> [WORK ITEM]:
After reading the data, copy it out in full and exactly.

#####

Definition msgFrom (sender text : string) : MessageIn :=
  mkMessageIn "" sender text "2024-01-01T00:00:00.000Z" "user".

Definition twoMessages : State :=
  run [(OpAddMessage "room-1" (msgFrom "alice" "hi") "m-1", 2000);
       (OpAddMessage "room-1" (msgFrom "bob" "hello") "m-2", 3000)] oneRoom.

(** [n] messages from alice, one second apart *)
Fixpoint sendMany (n : nat) (now : Z) (s : State) : State :=
  match n with
  | O => s
  | S n' =>
      sendMany n' (now + 1000)
        (snd (addMessage "room-1" (msgFrom "alice" "hi") "m" now s))
  end.

Definition roomAfterTwo : Chat :=
  default (fst (createChat "alice" "bob" (VStr "text") "room-1" 1000 init))
          (getChat "room-1" twoMessages).

End ChatManager.

(* --------------------------------------------------------------------- *)
(** ** src/services/MatchingEngine.js *)
(* --------------------------------------------------------------------- *)

Module MatchingEngine.
Import Js.

(** The queue operations ([addToQueue], [removeFromQueue],
    [cleanupQueue]) and the scoring functions.  The matching loop
    ([findMatch], [findBestMatch], [processMatchingQueue]) reads the
    entries, counts its attempts on them and takes matched pairs out
    through [removeFromQueue]; the properties below do not involve it. *)

Record Weights : Type := mkWeights {
  w_gender : float;
  w_age : float;
  w_location : float;
  w_interests : float;
  w_trustScore : float
}.

(** [this.weights] as the constructor sets it *)
Definition weights : Weights :=
  mkWeights 0.3%float 0.2%float 0.15%float 0.25%float 0.1%float.

Definition maxQueueSize : nat := 1000.
Definition maxWaitTime : Z := 5 * 60 * 1000.

(** The object [sanitizePreferences] returns *)
Record QPreferences : Type := mkQPreferences {
  chatType : value;
  gender : value;
  age : value;
  location : value;
  keywords : list value
}.

Record Requirement : Type := mkRequirement {
  r_type : string;
  r_value : value;
  strict : bool
}.

Record Compatibility : Type := mkCompatibility {
  requirements : list Requirement;
  flexibility : float
}.

(** A queue entry.  [user] is a reference to the session object of the
    UserManager; the engine only reads it, and the record here stands
    for the object's contents at the time of the read. *)
Record QueueEntry : Type := mkQueueEntry {
  id : string;
  userId : string;
  user : UserManager.User;
  preferences : QPreferences;
  queuedAt : Z;
  attempts : Z;
  lastAttempt : option Z;
  priority : float;
  compatibility : Compatibility
}.

Inductive QueueHistoryEntry : Type :=
| Queued (userId : string) (timestamp : Z) (preferences : value)
| Removed (userId : string) (timestamp : Z).

Record State : Type := mkState {
  matchingQueue : omap QueueEntry;     (* userId -> QueueEntry *)
  queueHistory : list QueueHistoryEntry
}.

Definition init : State := mkState [] [].

Definition sanitizePreferences (preferences : value) : result QPreferences :=
  bind (getProp preferences "chatType") (fun c =>
  bind (getProp preferences "gender") (fun g =>
  bind (getProp preferences "age") (fun a =>
  bind (getProp preferences "location") (fun l =>
  bind (getProp preferences "keywords") (fun k =>
  Ok (mkQPreferences (js_or c (VStr "text")) (js_or g (VStr "any"))
        (js_or a (VStr "any")) (js_or l (VStr "any"))
        (match k with VArr l => l | _ => [] end))))))).

Definition calculatePriority (user : UserManager.User) (now : Z) : float :=
  let priority := 1%float in
  let priority :=
    (priority + (UserManager.trustScore (UserManager.flags user) - 0.5) * 0.5)%float in
  let priority :=
    (priority - Z2F (UserManager.violations (UserManager.stats user)) * 0.1)%float in
  let hoursSinceConnection :=
    (Z2F (now - UserManager.connectionTime user) / Z2F (60 * 60 * 1000))%float in
  let priority :=
    if PrimFloat.ltb hoursSinceConnection 1%float
    then (priority + 0.2)%float else priority in
  Math_max 0.1%float (Math_min 2%float priority).

Definition calculateFlexibility (preferences : value) : result float :=
  bind (getProp preferences "gender") (fun g =>
  bind (getProp preferences "age") (fun a =>
  bind (getProp preferences "location") (fun l =>
  bind (getProp preferences "keywords") (fun k =>
  let b2z (b : bool) : Z := if b then 1 else 0 in
  let flexibilityScore :=
    b2z (strict_eq_str g "any")
    + b2z (negb (truthy a) || strict_eq_str a "any")
    + b2z (negb (truthy l) || strict_eq_str l "any")
    + b2z (negb (truthy k) || is0 (getLength k)) in
  Ok (Z2F flexibilityScore / Z2F 4)%float)))).

Definition extractRequirements (preferences : value) : result (list Requirement) :=
  bind (getProp preferences "gender") (fun g =>
  bind (getProp preferences "age") (fun a =>
  bind (getProp preferences "location") (fun l =>
  bind (getProp preferences "keywords") (fun k =>
  let req (c : bool) (r : Requirement) := if c then [r] else [] in
  Ok (req (truthy g && negb (strict_eq_str g "any"))
          (mkRequirement "gender" g true) ++
      req (truthy a && negb (strict_eq_str a "any"))
          (mkRequirement "age" a false) ++
      req (truthy l && negb (strict_eq_str l "any"))
          (mkRequirement "location" l false) ++
      req (truthy k && gt0 (getLength k))
          (mkRequirement "interests" k false))%list)))).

#####

> [RESULT FOR THIS TASK]:
Definition msgFrom (sender text : string) : MessageIn :=
  mkMessageIn "" sender text "2024-01-01T00:00:00.000Z" "user".

Definition twoMessages : State :=
  run [(OpAddMessage "room-1" (msgFrom "alice" "hi") "m-1", 2000);
       (OpAddMessage "room-1" (msgFrom "bob" "hello") "m-2", 3000)] oneRoom.

(** [n] messages from alice, one second apart *)
Fixpoint sendMany (n : nat) (now : Z) (s : State) : State :=
  match n with
  | O => s
  | S n' =>
      sendMany n' (now + 1000)
        (snd (addMessage "room-1" (msgFrom "alice" "hi") "m" now s))
  end.

Definition roomAfterTwo : Chat :=
  default (fst (createChat "alice" "bob" (VStr "text") "room-1" 1000 init))
          (getChat "room-1" twoMessages).

End ChatManager.

(* --------------------------------------------------------------------- *)
(** ** src/services/MatchingEngine.js *)
(* --------------------------------------------------------------------- *)

Module MatchingEngine.
Import Js.

(** The queue operations ([addToQueue], [removeFromQueue],
    [cleanupQueue]) and the scoring functions.  The matching loop
    ([findMatch], [findBestMatch], [processMatchingQueue]) reads the
    entries, counts its attempts on them and takes matched pairs out
    through [removeFromQueue]; the properties below do not involve it. *)

Record Weights : Type := mkWeights {
  w_gender : float;
  w_age : float;
  w_location : float;
  w_interests : float;
  w_trustScore : float
}.

(** [this.weights] as the constructor sets it *)
Definition weights : Weights :=
  mkWeights 0.3%float 0.2%float 0.15%float 0.25%float 0.1%float.

Definition maxQueueSize : nat := 1000.
Definition maxWaitTime : Z := 5 * 60 * 1000.

(** The object [sanitizePreferences] returns *)
Record QPreferences : Type := mkQPreferences {
  chatType : value;
  gender : value;
  age : value;
  location : value;
  keywords : list value
}.

Record Requirement : Type := mkRequirement {
  r_type : string;
  r_value : value;
  strict : bool
}.

Record Compatibility : Type := mkCompatibility {
  requirements : list Requirement;
  flexibility : float
}.

(** A queue entry.  [user] is a reference to the session object of the
    UserManager; the engine only reads it, and the record here stands
    for the object's contents at the time of the read. *)
Record QueueEntry : Type := mkQueueEntry {
  id : string;
  userId : string;
  user : UserManager.User;
  preferences : QPreferences;
  queuedAt : Z;
  attempts : Z;
  lastAttempt : option Z;
  priority : float;
  compatibility : Compatibility
}.

Inductive QueueHistoryEntry : Type :=
| Queued (userId : string) (timestamp : Z) (preferences : value)
| Removed (userId : string) (timestamp : Z).

Record State : Type := mkState {
  matchingQueue : omap QueueEntry;     (* userId -> QueueEntry *)
  queueHistory : list QueueHistoryEntry
}.

Definition init : State := mkState [] [].

Definition sanitizePreferences (preferences : value) : result QPreferences :=
  bind (getProp preferences "chatType") (fun c =>
  bind (getProp preferences "gender") (fun g =>
  bind (getProp preferences "age") (fun a =>
  bind (getProp preferences "location") (fun l =>
  bind (getProp preferences "keywords") (fun k =>
  Ok (mkQPreferences (js_or c (VStr "text")) (js_or g (VStr "any"))
        (js_or a (VStr "any")) (js_or l (VStr "any"))
        (match k with VArr l => l | _ => [] end))))))).

Definition calculatePriority (user : UserManager.User) (now : Z) : float :=
  let priority := 1%float in
  let priority :=
    (priority + (UserManager.trustScore (UserManager.flags user) - 0.5) * 0.5)%float in
  let priority :=
    (priority - Z2F (UserManager.violations (UserManager.stats user)) * 0.1)%float in
  let hoursSinceConnection :=
    (Z2F (now - UserManager.connectionTime user) / Z2F (60 * 60 * 1000))%float in
  let priority :=
    if PrimFloat.ltb hoursSinceConnection 1%float
    then (priority + 0.2)%float else priority in
  Math_max 0.1%float (Math_min 2%float priority).

Definition calculateFlexibility (preferences : value) : result float :=
  bind (getProp preferences "gender") (fun g =>
  bind (getProp preferences "age") (fun a =>
  bind (getProp preferences "location") (fun l =>
  bind (getProp preferences "keywords") (fun k =>
  let b2z (b : bool) : Z := if b then 1 else 0 in
  let flexibilityScore :=
    b2z (strict_eq_str g "any")
    + b2z (negb (truthy a) || strict_eq_str a "any")
    + b2z (negb (truthy l) || strict_eq_str l "any")
    + b2z (negb (truthy k) || is0 (getLength k)) in
  Ok (Z2F flexibilityScore / Z2F 4)%float)))).

Definition extractRequirements (preferences : value) : result (list Requirement) :=
  bind (getProp preferences "gender") (fun g =>
  bind (getProp preferences "age") (fun a =>
  bind (getProp preferences "location") (fun l =>
  bind (getProp preferences "keywords") (fun k =>
  let req (c : bool) (r : Requirement) := if c then [r] else [] in
  Ok (req (truthy g && negb (strict_eq_str g "any"))
          (mkRequirement "gender" g true) ++
      req (truthy a && negb (strict_eq_str a "any"))
          (mkRequirement "age" a false) ++
      req (truthy l && negb (strict_eq_str l "any"))
          (mkRequirement "location" l false) ++
      req (truthy k && gt0 (getLength k))
          (mkRequirement "interests" k false))%list)))).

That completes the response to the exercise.